Key Take-Home Messages from This Edition

We are pleased to share with you the top 5 key take-home messages presented by our Workshop Chairs:

1. Global collaborations and ongoing support for HIV research: the thought-provoking opening plenary lecture, "North-South collaborations in clinical pharmacology research," provided an inspiring framework for fostering impactful partnerships between researchers in the global north and south. On the second day, the plenary, “NIH initiatives and research promoting antiviral pharmacology”, highlighted the National Institutes of Health (NIH) support for groundbreaking antiviral pharmacology research and reaffirmed the NIH’s ongoing commitment to scientific advancement in this field.
2. Drug interactions: New data offered insight and guidance on managing complex interactions between rifamycins and new/front-line antiretrovirals, including injectable lenacapavir and 2nd-generation integrase strand transfer inhibitors (INSTIs). An intriguing study showed that ChatGPT had limited accuracy (<50%) in identifying, classifying, and providing correct guidance on antiretroviral drug interactions compared to trusted HIV drug-drug interaction resources.
3. Considerations for HIV prevention (PEP and PrEP): Several excellent plenary sessions focused on pharmacologic considerations and challenges with strategies for HIV prevention through both post-exposure prophylaxis (PEP) and pre-exposure prophylaxis (PrEP). While HIV PEP and PrEP guidelines have recently been updated, real-world scenarios remain complex, requiring application of pharmacologic principles combined with a pragmatic approach for optimal implementation and patient acceptance.
4. Experience with LA-ART: Numerous presentations advanced our understanding of the pharmacokinetics of long-acting cabotegravir/rilpivirine (LA CAB/RPV) in clinical practice.
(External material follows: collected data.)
(** *** Where the walk loses a message *)

(** C1: the claim fails of the code on two counts. The date of a cursor
    is the [Date] of a row, cut to the millisecond, and the query compares
    the column with it to the microsecond: of two messages stored within
    one millisecond the walk with limit 1 shows the later one, takes the
    cursor from it, and finds nothing below that cursor, so the earlier
    message, which is not deleted, is on no page. And the schema takes a
    limit that is no integer, on which the query is refused and
    [messages.list] throws. The store satisfies the constraints of the
    schema and the caller participates in the thread. *)
Theorem pagination_loses_same_millisecond_message :
  (pk_messages sameMillisecond ∧ pk_users sameMillisecond
   ∧ fk_message_sender sameMillisecond
   ∧ threadExists sameMillisecond 10 ∧ isParticipant sameMillisecond 10 1)
  ∧ fetchPages 5 (Some 1%Z) 10 1 None sameMillisecond
    = Some [[Messages.mkView 201 "second" 1700000000890 1700000000890 None
               false 1 "alice"]; []]
  ∧ messages.id <$> liveMessages sameMillisecond 10 = [200; 201]%Z
  ∧ (∀ pages, fetchPages 5 (Some 1%Z) 10 1 None sameMillisecond = Some pages →
              200%Z ∉ Messages.id <$> oldestFirst pages)
  ∧ result (Messages.list (Some 1%Z)
              (Messages.mkListInput 10 1
                 (Some (Messages.mkCursor 201 1700000000890))))
      sameMillisecond
    = Ok (Messages.mkListOutput [] None)
  ∧ Messages.listSchema
      (Messages.mkListInput 10 (QArith_base.Qmake 3 2) None) = true
  ∧ result (Messages.list (Some 1%Z)
              (Messages.mkListInput 10 (QArith_base.Qmake 3 2) None))
      sameMillisecond
    = Throw (DatabaseError "22P02").
Proof.
  split.
  { repeat split.
    - apply (bool_decide_unpack (pk_messages sameMillisecond)). by vm_compute.
    - apply (bool_decide_unpack (pk_users sameMillisecond)). by vm_compute.
    - intros m Hm. unfold userExists. cbn in Hm.
      repeat (apply elem_of_cons in Hm as [->|Hm]); [by left..|].
      by apply elem_of_nil in Hm.
    - by left.
    - by left. }
  assert (fetchPages 5 (Some 1%Z) 10 1 None sameMillisecond
          = Some [[Messages.mkView 201 "second" 1700000000890 1700000000890
                     None false 1 "alice"]; []]) as Hwalk by (by vm_compute).
  split; [exact Hwalk|]. split; [by vm_compute|]. split.
  { intros pages. rewrite Hwalk. intros [= <-]. cbn.
    intros Hin. apply list_elem_of_singleton in Hin. discriminate Hin. }
  split; [by vm_compute|]. split; by vm_compute.
Qed.

(** ** Thread creation *)

Lemma uniqueFrom_elem seen ids x :
  x ∈ Threads.uniqueFrom seen ids ↔ x ∈ ids ∧ x ∉ seen.
Proof.
  revert seen. induction ids as [|a ids IH]; intros seen; simpl.
  - rewrite elem_of_nil. tauto.
  - case_bool_decide as Ha.
    + rewrite IH, elem_of_cons. split; [tauto|].
      intros [[->|Hx] Hs]; [done|tauto].
    + rewrite !elem_of_cons, IH, not_elem_of_cons.
      destruct (decide (x = a)) as [->|Hne]; tauto.
Qed.

Lemma uniqueFrom_NoDup seen ids : NoDup (Threads.uniqueFrom seen ids).
Proof.
  revert seen. induction ids as [|a ids IH]; intros seen; simpl.
  - constructor.
  - case_bool_decide; [apply IH|].
    apply NoDup_cons. split; [|apply IH].
    rewrite uniqueFrom_elem, not_elem_of_cons. tauto.
Qed.

Lemma arrayFromSet_elem ids x : x ∈ Threads.arrayFromSet ids ↔ x ∈ ids.
Proof.
  unfold Threads.arrayFromSet. rewrite uniqueFrom_elem.
  pose proof (not_elem_of_nil x). tauto.
Qed.

Lemma arrayFromSet_NoDup ids : NoDup (Threads.arrayFromSet ids).
Proof. apply uniqueFrom_NoDup. Qed.

(** The count that [threads.create] compares with the number of ids it was
    given is the number of distinct ids among them that name a user. *)
Lemma selectUsersIn_length db ids :
  pk_users db →
  (length (Threads.selectUsersIn ids db) = length ids
   ↔ NoDup ids ∧ Forall (userExists db) ids).
Proof.
  intros Hpk. unfold Threads.selectUsersIn.
  set (found := users.id <$> filter (λ u, users.id u ∈ ids) (tbl_users db)).
  assert (NoDup found) as Hnd by (by apply NoDup_fmap_filter).
  assert (∀ x, x ∈ found ↔ x ∈ ids ∧ userExists db x) as Hfound.
  { intros x. unfold found, userExists. rewrite !list_elem_of_fmap. split.
    - intros (u & -> & Hu). apply list_elem_of_filter in Hu as [Hin Hu].
      split; [done|]. by exists u.
    - intros (Hin & u & -> & Hu). exists u. split; [done|].
      by apply list_elem_of_filter. }
  assert (found ⊆+ ids) as Hsub.
  { apply NoDup_submseteq; [done|]. intros x Hx. by apply Hfound in Hx as [? ?]. }
  split.
  - intros Hlen.
    assert (found ≡ₚ ids) as Hperm
      by (apply submseteq_length_Permutation; [done|lia]).
    split; [by rewrite <- Hperm|].
    apply Forall_forall. intros x Hx. rewrite <- Hperm in Hx.
    by apply Hfound in Hx as [_ ?].
  - intros [Hnd' Hall]. apply Permutation_length.
    apply NoDup_Permutation; [done..|].
    intros x. rewrite Hfound. rewrite Forall_forall in Hall.
    split; [tauto|]. intros Hx. split; [done|by apply Hall].
Qed.

(** A refused creation writes nothing, and the refusal is for an id that
    names no user or for an id given twice. *)
Lemma create_bad_request db newId now caller input :
  pk_users db → Threads.createSchema input = true →
  let call := Threads.create newId now (Some caller) input in
  (fails call db BAD_REQUEST
   ↔ ¬ (NoDup (Threads.participantIds input)
        ∧ Forall (userExists db) (Threads.participantIds input)))
  ∧ (fails call db BAD_REQUEST → store call db = db).
Proof.
  intros Hpk Hv. unfold Threads.create, Threads.createHandler.
  proc_unfold. rewrite Hv.
  rewrite <- (selectUsersIn_length db _ Hpk).
  case_bool_decide as Hlen; simpl.
  - split; [|done]. split; [done|]. by intros _.
  - split.
    + split; [|intros Hne; by destruct Hne].
      intros Hbad. exfalso.
      unfold Threads.insertThread, Threads.insertParticipants in Hbad.
      repeat (case_bool_decide; simpl in Hbad); discriminate Hbad.
    + intros Hbad. exfalso.
      unfold Threads.insertThread, Threads.insertParticipants in Hbad.
      repeat (case_bool_decide; simpl in Hbad); discriminate Hbad.
Qed.

(** C5 fails on the code at a list that names an existing user twice: every
    id of [2; 2] resolves to user 2 of the store, and [threads.create]
    still refuses the list with BAD_REQUEST, the two ids being matched by
    one row. *)
Theorem create_refuses_repeated_valid_id :
  let input := Threads.mkCreateInput None [2%Z; 2%Z] in
  Threads.createSchema input = true
  ∧ Forall (userExists demoDb) (Threads.participantIds input)
  ∧ fails (Threads.create 11 20 (Some 1%Z) input) demoDb BAD_REQUEST.
Proof.
  simpl. split; [done|]. split; [|by vm_compute].
  apply (bool_decide_unpack (Forall (userExists demoDb) [2%Z; 2%Z])).
  by vm_compute.
Qed.

Lemma create_ok db newId now caller input thread :
  result (Threads.create newId now (Some caller) input) db = Ok thread →
  let ids := Threads.arrayFromSet (Threads.participantIds input ++ [caller]) in
  thread = threads.mk newId (Threads.create_name input) now now now
  ∧ ¬ threadExists db newId
  ∧ Forall (userExists db) ids
  ∧ store (Threads.create newId now (Some caller) input) db
    = mkDb (tbl_users db) (tbl_threads db ++ [thread])
        (tbl_threadParticipants db
           ++ ((λ u, threadParticipants.mk newId u now) <$> ids))
        (tbl_messages db).
Proof.
  unfold Threads.create, protectedProcedure.
  destruct (Threads.createSchema input); [|by proc_unfold].
  unfold Threads.createHandler, store, result, mbind, proc_bind, query, throw,
    mret, proc_ret.
  case_bool_decide as Hlen; [done|].
  unfold Threads.insertThread. case_bool_decide as Hfresh; [done|].
  cbn [head threads.id]. unfold Threads.insertParticipants.
  case_bool_decide as Hunique; [done|].
  case_bool_decide as Hforeign; [done|].
  cbn [fst snd tbl_users tbl_threads tbl_threadParticipants tbl_messages].
  intros [= <-]. repeat split.
  - done.
  - apply Forall_forall. intros u Hu.
    destruct (decide (userExists db u)) as [|Hno]; [done|].
    destruct Hforeign. apply Exists_exists. exists (newId, u).
    split; [by apply (list_elem_of_fmap_2 (λ userId, (newId, userId)))|].
    by right.
  - by rewrite <- list_fmap_compose.
Qed.

Lemma join_participants db (rows : list threadParticipants.row) :
  pk_users db →
  Forall (λ p, userExists db (threadParticipants.userId p)) rows →
  (λ r : threadParticipants.row * users.row, users.id r.2)
    <$> (rows ≫= λ p,
           filter (λ u, users.id u = threadParticipants.userId p) (tbl_users db)
             ≫= λ u, [(p, u)])
  = threadParticipants.userId <$> rows.
Proof.
  intros Hpk Hall. induction rows as [|p rows IH]; [done|].
  apply Forall_cons in Hall as [Hp Hall].
  rewrite bind_cons, fmap_app, IH by done.
  destruct (selectUser_unique db _ Hpk Hp) as (row & -> & Hid).
  simpl. by rewrite Hid.
Qed.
Cutting-edge research highlighted drug concentrations in various compartments—including seminal fluid and hair strands—providing important insight on reservoirs and strategies for monitoring. To date, however, routine use of therapeutic drug monitoring (TDM) for LA CAB/RPV is not uniformly endorsed and varies across countries.
5. Key populations: Several plenaries and abstracts provided new insights on pharmacology considerations in key populations, including pregnancy, hormonal effects on drug metabolism and transporters, pharmacokinetics/TDM in infants and children, and emerging hepatitis strategies. A study in transgender women on gender-affirming hormone therapy (GAHT) found no difference in exposures of bictegravir/emtricitabine/tenofovir alafenamide compared to cisgender women with HIV—providing reassurance that GAHT and first-line antiretroviral therapy may be co-prescribed safely. Continued research is imperative to optimize treatment efficacy and safety for all people who may benefit from HIV treatment and prevention strategies.